Bisher wusste niemand in meinem Leben, dass diese Playlist existiert. Nicht, dass ich mich dafür schäme. Ich bin in einer Generation aufgewachsen, die sich daran gewöhnt hat, jede Erfahrung zur kollektiven Konsumierung und Beurteilung zu verbreiten. Ich wollte etwas, das nur für meine Augen und Ohren bestimmt war. Für jeden anderen würde die Playlist wie eine willkürliche Sammlung von Songs aussehen, die vage die Popmusik-Trends der letzten zehn Jahre verfolgt. Aber für mich ist die Playlist kostbar, fast heilig, weil sie die ehrlichste Aufzeichnung meines Lebens ist.
Wenn die meisten Leute Candle in the Wind hören, denken sie an Lady Diana. Ich? Ein Dreier, den ich mit einem Paar in Südlondon hatte
Ein Teil dessen, was es so beängstigend macht, diesen Teil meines Lebens preiszugeben, ist auch die Geschichte meines ewigen Singledaseins. Als ich die Playlist startete, war Spotify noch nicht einmal gestartet. Ich kaufte entweder Singles auf iTunes oder lud Tracks von CDs hoch, um meine Zusammenstellung zum Leben zu erwecken. Ich hätte ehrlich gesagt nicht gedacht, dass ich im Alter von 33 Jahren immer noch Songs hinzufügen würde. Naiv ging ich davon aus, dass ich bis jetzt die große Liebe meines Lebens getroffen hätte, die mir all die Popkultur und Romcoms versprochen hatten, mit denen ich aufgewachsen war. Das letzte Lied wäre hinzugefügt worden.
Jedes Jahr im Dezember spiele ich die Playlist zufällig ab, um über die neuen Ergänzungen und alten Favoriten zu schwelgen. Jeder Song ruft Erinnerungen und Gefühle hervor, als würde ich durch Bilder in einem Fotoalbum blättern. Inmitten der kurzlebigen Affären ist diese Playlist zu einer Konstanten geworden; sie bietet mir das Engagement und die Sicherheit, die ich in einer langfristigen Beziehung zu finden gehofft hatte. Jeder Track ist auch eine melodische Erinnerung daran, dass es keine Schande ist, Intimität zu suchen oder sie außerhalb einer romantischen Beziehung zu finden.

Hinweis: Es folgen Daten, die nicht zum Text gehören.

(** * Benchmark data generator: xorshift64* stream and workload builder

    A shallow embedding of [generate_data.py]: the [XorShift64Star] class and
    the [generate_data] function, with the properties of the generator and of
    the produced workload.

    Python integers are unbounded, so every integer is a [Z] and the only
    reduction to 64 bits is the one the source writes ([& 0xFFFF...]).
    Python floats are IEEE binary64 values, modelled by Rocq's primitive
    floats.  The generator object is mutated in place by every draw; here it
    is threaded through a state-and-exception monad. *)

From Stdlib Require Import ZArith List Lia Bool Ascii Permutation FinFun.
From Stdlib Require Import Floats.PrimFloat Numbers.Cyclic.Int63.Uint63.
Import ListNotations.
Local Open Scope Z_scope.

(** ** Python runtime: exceptions, integer ranges, list indexing *)

Inductive PyExc : Type :=
| ZeroDivisionError
| IndexError.

Inductive result (A : Type) : Type :=
| Ok (a : A)
| Raise (e : PyExc).
Arguments Ok {A} a.
Arguments Raise {A} e.

(** [range(n)]: empty when [n <= 0]. *)
Definition range (n : Z) : list Z :=
  map Z.of_nat (seq 0 (Z.to_nat n)).

(** [range(start, stop, -1)]: [start, start-1, ..., stop+1]. *)
Definition range_down (start stop : Z) : list Z :=
  map (fun k => start - Z.of_nat k) (seq 0 (Z.to_nat (start - stop))).
(** X12: Whatever is stored and whatever fails, the only passwords that
    GET /api/settings can return are the falsy ones: the answer either has
    no [webInterface.password], or has it equal to the stored [null],
    [false], [0] or empty string, which the truthiness test before the
    deletion lets through.  Each of these four is returned when it is the
    stored password and no I/O fault is pending. *)
Theorem getSettings_returns_no_other_password (w : world) :
  (exists r w',
     getSettings w = (Ok r, w')
     /\ forall j, body r = JsonBody j ->
          passwordOf j = None
          \/ exists v, passwordOf j = Some v
                       /\ v ∈ [JsNull; JsBool false; JsNum 0; JsStr ""])
  /\ (forall c wi v,
        calm w ->
        files w !! CONFIG_PATH = Some (Json (ConfigDoc c)) ->
        webInterface c = Some wi -> password wi = Some v ->
        v ∈ [JsNull; JsBool false; JsNum 0; JsStr ""] ->
        exists j w',
          getSettings w = (Ok (json_ok j), w') /\ passwordOf j = Some v).
Proof.
  split.
  - unfold getSettings. destruct (getConfig w) as [[c|e] w1] eqn:Hget.
    + erewrite try_ok by (by erewrite bind_ok by exact Hget).
      eexists _, _. split; [reflexivity|]. intros j [= <-].
      destruct (passwordOf_dropPassword c) as [Hnone|(v & Hv & Hfalsy)];
        [by left|right].
      exists v. split; [done|]. by apply falsy_json.
    + erewrite try_throw by (by apply bind_throw).
      destruct (error_logged ("Error in GET /api/settings: " +:+ message e)
                  w1) as (w' & Herr & _).
      erewrite bind_ok by exact Herr.
      eexists _, _. split; [reflexivity|]. intros j [= <-]. by left.
  - intros c wi v Hc Hcfg Hwi Hpw Hfalsy%falsy_json.
    destruct (ConfigRun.getConfig_calm w c Hc Hcfg) as (w' & Hget & _).
    exists (jsonOfConfig (dropPassword c)), w'. split.
    + unfold getSettings.
      by erewrite try_ok by (by erewrite bind_ok by exact Hget).
    + assert (dropPassword c = c) as ->
        by (unfold dropPassword; by rewrite Hwi, Hpw, Hfalsy).
      rewrite passwordOf_config, Hwi. cbn. exact Hpw.
Qed.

In vielerlei Hinsicht verkörpert diese Playlist die Rolle, die Musik in meinem Leben gespielt hat. Musik als Ersatzgeliebte, die mich stützt und mir erlaubt, ich selbst zu sein. Also aufzugeben oder die Playlist zu verlieren würde bedeuten, einen Teil dessen aufzugeben, wer ich bin. Das kann ich nicht tun. Ich genieße es immer noch zu entdecken, welches Lied – und welche Person – als Nächstes kommen könnte.